Expression of microRNA-146 suppresses NF-kappaB activity with reduction of metastatic potential in breast cancer cells - PubMed (original) (raw)
Expression of microRNA-146 suppresses NF-kappaB activity with reduction of metastatic potential in breast cancer cells
D Bhaumik et al. Oncogene. 2008.
Abstract
Cancer cells often acquire a constitutively active nuclear factor-kappaB (NF-kappaB) program to promote survival, proliferation and metastatic potential by mechanisms that remain largely unknown.
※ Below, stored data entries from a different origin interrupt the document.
(* ===== verification/Config.v ===== *)
(** Volume options, release counters and space accounting: the plain data of
    [src/rust/src/lib.rs]. *)

From S2P Require Import Prelude Bytes Geometry.

Definition DEFAULT_CHECKPOINT_AFTER_BYTES : Z := 64 * 1024 * 1024.
Definition MINIMUM_WRITE_BUFFER_BYTES : Z := BLOCK_SIZE.
Definition MAXIMUM_WRITE_BUFFER_BYTES : Z := 16 * 1024 * 1024.
Definition WRITE_BUFFER_DEVICE_DIVISOR : Z := 4.

Inductive ReleaseTrigger := Full | Flush.

Record ReleaseStats := {
  r_records : Z;
  r_payloads : Z;
  r_footer_bytes : Z;
  r_payload_bytes : Z;
  r_full_releases : Z;
  r_flush_releases : Z;
  r_histogram : list Z;
}.

Record SpaceUsage := {
  u_volume_bytes : Z;
  u_live_bytes : Z;
  u_backing_bytes : Z;
  u_allocated_bytes : Z;
  u_metadata_bytes : Z;
  u_log_capacity_bytes : Z;
  u_log_used_bytes : Z;
}.

Record VolumeOpenOptions := {
  checkpoint_after_bytes : Z;
  write_buffer_bytes : Z;
  cache_budget_bytes : option Z;
}.

Module Stats.

(** [ReleaseStats::default]. *)
Definition zero : ReleaseStats :=
  {| r_records := 0; r_payloads := 0; r_footer_bytes := 0; r_payload_bytes := 0;
     r_full_releases := 0; r_flush_releases := 0; r_histogram := zeros 7 |}.

(** The bucket of a record: [1], [2], [3-8], [9-32], [33-128], [129-337], [338]. *)
Definition bucket (payloads : Z) : Z :=
  if payloads <=? 1 then 0
  else if payloads =? 2 then 1
  else if payloads <=? 8 then 2
  else if payloads <=? 32 then 3
  else if payloads <=? 128 then 4
  else if payloads <=? 337 then 5
  else 6.

(** [ReleaseStats::record]. *)
Definition record (payloads : Z) (s : ReleaseStats) : ReleaseStats :=
  {| r_records := r_records s + 1;
     r_payloads := r_payloads s + payloads;
     r_footer_bytes := r_footer_bytes s + BLOCK_SIZE;
     r_payload_bytes := r_payload_bytes s + payloads * BLOCK_SIZE;
     r_full_releases := r_full_releases s;
     r_flush_releases := r_flush_releases s;
     r_histogram := alter (Z.add 1) (Z.to_nat (bucket payloads)) (r_histogram s) |}.

(** The counter of the trigger of a release. *)
Definition trigger (t : ReleaseTrigger) (s : ReleaseStats) : ReleaseStats :=
  {| r_records := r_records s; r_payloads := r_payloads s; r_footer_bytes := r_footer_bytes s;
     r_payload_bytes := r_payload_bytes s;
     r_full_releases := r_full_releases s + match t with Full => 1 | Flush => 0 end;
     r_flush_releases := r_flush_releases s + match t with Full => 0 | Flush => 1 end;
     r_histogram := r_histogram s |}.

(** The identities that make the counters readable. *)
Record consistent (s : ReleaseStats) : Prop := {
  st_histogram : length (r_histogram s) = 7%nat;
  st_records : foldr Z.add 0 (r_histogram s) = r_records s;
  st_payload_bytes : r_payload_bytes s = r_payloads s * BLOCK_SIZE;
  st_footer_bytes : r_footer_bytes s = r_records s * BLOCK_SIZE;
}.

Lemma zero_consistent : consistent zero.
Proof. by constructor. Qed.

Lemma bucket_range payloads : 0 <= bucket payloads <= 6.
Proof. unfold bucket. repeat case_match; lia. Qed.

Lemma sum_alter i l :
  (i < length l)%nat -> foldr Z.add 0 (alter (Z.add 1) i l) = foldr Z.add 0 l + 1.
Proof.
  revert i. induction l as [|x l IH]; intros [|i] Hi; cbn in *; try lia.
  change (list_alter _ i l) with (alter (Z.add 1) i l). rewrite IH by lia. lia.
Qed.

Lemma record_consistent payloads s : consistent s -> consistent (record payloads s).
Proof.
  intros [H1 H2 H3 H4]. pose proof (bucket_range payloads). constructor; cbn.
  - by rewrite length_alter.
  - rewrite sum_alter by lia. lia.
  - lia.
  - lia.
Qed.

Lemma trigger_consistent t s : consistent s -> consistent (trigger t s).
Proof. intros []. by constructor. Qed.

End Stats.

Module Options.

(** [VolumeOpenOptions::default]. *)
Definition default : VolumeOpenOptions :=
  {| checkpoint_after_bytes := DEFAULT_CHECKPOINT_AFTER_BYTES;
     write_buffer_bytes := MINIMUM_WRITE_BUFFER_BYTES;
     cache_budget_bytes := None |}.

Definition validate (o : VolumeOpenOptions) : res unit :=
  fail_if (negb (is_multiple_of (checkpoint_after_bytes o) BLOCK_SIZE)
           || (checkpoint_after_bytes o <? MAXIMUM_RECORD_BLOCKS * BLOCK_SIZE))
    (InvalidInput "invalid checkpoint_after_bytes") ;;?
  fail_if (negb (is_multiple_of (write_buffer_bytes o) BLOCK_SIZE)
           || (write_buffer_bytes o <? MINIMUM_WRITE_BUFFER_BYTES)
           || (MAXIMUM_WRITE_BUFFER_BYTES <? write_buffer_bytes o))
    (InvalidInput "invalid write_buffer_bytes").

(** [clamp_write_buffer_blocks]; the result fits [usize]. *)
Definition clamp_write_buffer_blocks (write_buffer_bytes backing_blocks log_start : Z) : Z :=
  let configured := Z.max (write_buffer_bytes / BLOCK_SIZE) 1 in
  let log_capacity := saturating_sub backing_blocks log_start in
  let device_limit := Z.max (log_capacity / WRITE_BUFFER_DEVICE_DIVISOR) 1 in
  Z.max (Z.min configured device_limit) 1.

(** [SpaceUsage::log_free_bytes]. *)
Definition log_free_bytes (u : SpaceUsage) : Z :=
  saturating_sub (u_log_capacity_bytes u) (u_log_used_bytes u).

Lemma default_valid : validate default = Ok tt.
Proof. reflexivity. Qed.

Lemma validate_options_Ok o :
  validate o = Ok tt <->
  (exists c, checkpoint_after_bytes o = c * BLOCK_SIZE /\ MAXIMUM_RECORD_BLOCKS <= c) /\
  (exists b, write_buffer_bytes o = b * BLOCK_SIZE /\ 1 <= b <= 4096).
Proof.
  unfold validate. rewrite rbind_Ok.
  assert (Hm := is_multiple_of_spec (checkpoint_after_bytes o) BLOCK_SIZE ltac:(discriminate)).
  assert (Hb := is_multiple_of_spec (write_buffer_bytes o) BLOCK_SIZE ltac:(discriminate)).
  change BLOCK_SIZE with 4096 in *. change MAXIMUM_RECORD_BLOCKS with 339.
  change MINIMUM_WRITE_BUFFER_BYTES with 4096. change MAXIMUM_WRITE_BUFFER_BYTES with 16777216.
  split.
  - intros ([] & H1 & H2). apply fail_if_Ok in H1, H2.
    apply orb_false_iff in H1 as [H1%negb_false_iff H1'%Z.ltb_ge].
    apply orb_false_iff in H2 as [[H2%negb_false_iff H2'%Z.ltb_ge]%orb_false_iff H3%Z.ltb_ge].
    apply Hm in H1 as [c Hc]. apply Hb in H2 as [b Hb']. split; [exists c | exists b]; lia.
  - intros [(c & Hc & Hc') (b & Hb1 & Hb2)]. exists tt. rewrite !fail_if_Ok.
    rewrite (proj2 Hm), (proj2 Hb) by eauto. cbn [negb orb]. rewrite orb_false_iff, !Z.ltb_ge. lia.
Qed.

(** The buffer never takes more than a quarter of the log, unless that quarter
    is less than one block. *)
Lemma clamp_bounds w b s :
  1 <= clamp_write_buffer_blocks w b s /\
  (clamp_write_buffer_blocks w b s <= Z.max 1 (w / BLOCK_SIZE)) /\
  (clamp_write_buffer_blocks w b s <= Z.max 1 (saturating_sub b s / 4)).
Proof. unfold clamp_write_buffer_blocks, WRITE_BUFFER_DEVICE_DIVISOR. lia. Qed.

End Options.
Extending observations from an immunologic setting, we demonstrate that microRNA-146a and microRNA-146b (miR-146a/b) when expressed in the highly metastatic human breast cancer cell line MDA-MB-231 function to negatively regulate NF-kappaB activity. Lentiviral-mediated expression of miR-146a/b significantly downregulated interleukin (IL)-1 receptor-associated kinase and TNF receptor-associated factor 6, two key adaptor/scaffold proteins in the IL-1 and Toll-like receptor signaling pathway, known to positively regulate NF-kappaB activity. Impaired NF-kappaB activity was evident from reduced phosphorylation of the NF-kappaB inhibitor IkappaBalpha, reduced NF-kappaB DNA-binding activity and suppressed expression of the NF-kappaB target genes IL-8, IL-6 and matrix metalloproteinase-9. Functionally, miR-146a/b-expressing MDA-MB-231 cells showed markedly impaired invasion and migration capacity relative to control cells. These findings implicate miR-146a/b as a negative regulator of constitutive NF-kappaB activity in a breast cancer setting and suggest that modulating miR-146a/b levels has therapeutic potential to suppress breast cancer metastases.
Figures
Figure 1. IRAK1 and TRAF6 protein levels are reduced in MDA-MB-231 cells overexpressing miRNA-146a and miR-146b
(a) Northern blot of total RNA prepared from control MDA-MB-231 cells (C), miR-146a-expressing MDA-MB-231 cells (146a) and miR-146b-expressing MDA-MB-231 cells (146b) was probed with an antisense miR-146b DNA oligo (right panel), stripped and reprobed with an antisense miR-146a DNA oligo (left panel). Northern blot was performed as previously described (Scott et al., 2007). Mature and pre-miRNA species are noted. RNA loading was confirmed by probing for the small RNA species, U6 RNA (bottom panel). The lentiviral miR-146a/b expression vectors were constructed by cloning 146 bp of pri miR-146a sequence and 120 bp of pri miR-146b sequence that included the terminal loop, the upper stem and the lower stem with 10 bp of upstream/downstream flanking genomic sequence into a site under cytomegalovirus promoter control. (b) Western blot of total protein lysates prepared from MDA-MB-231 cell pools as described in Figure 1a was probed for IRAK1 (Santa Cruz Biotechnology, Santa Cruz, CA, USA). The ratio of IRAK1 to β-actin band intensity for each lysate was normalized to the control ratio as shown below the western panel. (c) Northern blot using total RNA isolated from MDA-MB-231 cells as described in (a) was probed for IRAK1. Reprobing the blot for GAPDH established equal RNA loading. The IRAK1 3.2-kb transcript size was deduced from the ethidium-stained gel 18S (1.9 kb) and 28S (5.0 kb) bands. (d) Western blot of total protein lysates as described in (b) was probed for TRAF6 (sc-7221; Santa Cruz Biotechnology). GAPDH, glyceraldehyde-3-phosphate dehydrogenase; IRAK1, IL-1 receptor-associated kinase; miRNA, microRNA; TRAF6, tumour-necrosis factor receptor-associated factor 6.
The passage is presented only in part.